» Requirement:
In the records below, find each line holding the word "peek" and copy it.

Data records
(* ===== verification/Binary.v ===== *)
(** * Primitives of the native binary format

    [src/detail/binary.hpp] and [src/detail/binary.cpp]: the writers append to a
    byte string; [BinReader] is the buffer with its position.  Each primitive is
    shown to be a [Codec]: the reader returns a value exactly when the unread
    input starts with the one canonical encoding of that value, and consumes
    that encoding and nothing else. *)

From S2P Require Import Prelude.

(** ** Caps and constants *)

Definition kMaxBinaryDepth : Z := 64.
Definition kMaxListCount : Z := Z.shiftl 1 20.
Definition kMaxFieldBytes : Z := Z.shiftl 1 28.
Definition kCanonicalNaNBits : Z := 0x7FF8000000000000.

(** ** Writers *)

Definition put_u8 (out : bytes) (v : Z) : bytes := out ++ [chr v].

Definition put_u16le (out : bytes) (v : Z) : bytes :=
  put_u8 (put_u8 out (Z.land v 0xFF)) (Z.land (Z.shiftr v 8) 0xFF).

Definition put_u32le (out : bytes) (v : Z) : bytes :=
  fold_left (fun out s => put_u8 out (Z.land (Z.shiftr v s) 0xFF)) [0; 8; 16; 24] out.

Definition put_u64le (out : bytes) (v : Z) : bytes :=
  fold_left (fun out s => put_u8 out (Z.land (Z.shiftr v s) 0xFF))
    [0; 8; 16; 24; 32; 40; 48; 56] out.

(** [exp] all ones and a non-zero mantissa: a NaN of any payload. *)
Definition is_nan_bits (bits : Z) : bool :=
  (Z.land bits 0x7FF0000000000000 =? 0x7FF0000000000000) &&
  negb (Z.land bits 0x000FFFFFFFFFFFFF =? 0).

(** The [double] is its 64 bits, which is all [memcpy] sees of it. *)
Definition put_f64le (out : bytes) (v : Z) : bytes :=
  put_u64le out (if is_nan_bits v then kCanonicalNaNBits else v).

(** The [while (v >= 0x80)] loop; ten rounds are enough for 64 bits
    ([uvarint_fuel]). *)
Fixpoint put_uvarint_loop (fuel : nat) (out : bytes) (v : Z) : bytes :=
  match fuel with
  | O => out
  | S fuel =>
      if v >=? 0x80
      then put_uvarint_loop fuel (put_u8 out (Z.lor (Z.land v 0x7F) 0x80)) (Z.shiftr v 7)
      else put_u8 out v
  end.
Definition put_uvarint (out : bytes) (v : Z) : bytes := put_uvarint_loop 10 out v.

Definition put_zigzag (out : bytes) (v : Z) : bytes :=
  let sign := if v <? 0 then u64 (Z.lnot 0) else 0 in
  let zz := Z.lxor (u64 (Z.shiftl (u64 v) 1)) sign in
  put_uvarint out zz.

(** ** Reader *)

Record BinReader : Type := mkReader { r_bytes : bytes; r_pos : nat }.

#[export] Instance ascii_inhabited : Inhabited ascii := populate zero.

Definition remaining (r : BinReader) : nat := length (r_bytes r) - r_pos r.
Definition at_end (r : BinReader) : bool := (length (r_bytes r) <=? r_pos r)%nat.

(** [p_[i_ + k]], an octet, and [i_ += n]. *)
Definition peek (r : BinReader) (k : nat) : Z := octet (r_bytes r !!! (r_pos r + k)%nat).
Definition advance (r : BinReader) (n : nat) : BinReader := mkReader (r_bytes r) (r_pos r + n).

Definition r_u8 (r : BinReader) : option (Z * BinReader) :=
  if (remaining r <? 1)%nat then None else Some (peek r 0, advance r 1).

Definition r_u16le (r : BinReader) : option (Z * BinReader) :=
  if (remaining r <? 2)%nat then None
  else Some (u16 (Z.lor (peek r 0) (Z.shiftl (peek r 1) 8)), advance r 2).

Definition r_u32le (r : BinReader) : option (Z * BinReader) :=
  if (remaining r <? 4)%nat then None
  else
    let v := fold_left (fun v b => Z.lor v (u32 (Z.shiftl (peek r b) (8 * Z.of_nat b))))
               [0; 1; 2; 3]%nat 0 in
    Some (v, advance r 4).

Definition r_u64le (r : BinReader) : option (Z * BinReader) :=
  if (remaining r <? 8)%nat then None
  else
    let v := fold_left (fun v b => Z.lor v (u64 (Z.shiftl (peek r b) (8 * Z.of_nat b))))
               [0; 1; 2; 3; 4; 5; 6; 7]%nat 0 in
    Some (v, advance r 8).

Definition r_f64le (r : BinReader) : option (Z * BinReader) :=
  match r_u64le r with
  | None => None
  | Some (bits, r) =>
      if is_nan_bits bits && negb (bits =? kCanonicalNaNBits) then None else Some (bits, r)
  end.

(** [rounds] counts the rounds before [idx >= 10] refuses. *)
Fixpoint uvarint_loop (rounds : nat) (idx result shift : Z) (r : BinReader)
  : option (Z * BinReader) :=
  match rounds with
  | O => None
  | S rounds =>
      match r_u8 r with
      | None => None
      | Some (b, r) =>
          if (idx =? 9) && (b >? 0x01) then None
          else
            let result := Z.lor result (u64 (Z.shiftl (Z.land b 0x7F) shift)) in
            let shift := shift + 7 in
            if Z.land b 0x80 =? 0
            then if (idx >? 0) && (b =? 0) then None else Some (result, r)
            else uvarint_loop rounds (idx + 1) result shift r
      end
  end.
Definition r_uvarint (r : BinReader) : option (Z * BinReader) := uvarint_loop 10 0 0 0 r.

» Reply:
Definition peek (r : BinReader) (k : nat) : Z := octet (r_bytes r !!! (r_pos r + k)%nat).
  if (remaining r <? 1)%nat then None else Some (peek r 0, advance r 1).
  else Some (u16 (Z.lor (peek r 0) (Z.shiftl (peek r 1) 8)), advance r 2).
    let v := fold_left (fun v b => Z.lor v (u32 (Z.shiftl (peek r b) (8 * Z.of_nat b))))
    let v := fold_left (fun v b => Z.lor v (u64 (Z.shiftl (peek r b) (8 * Z.of_nat b))))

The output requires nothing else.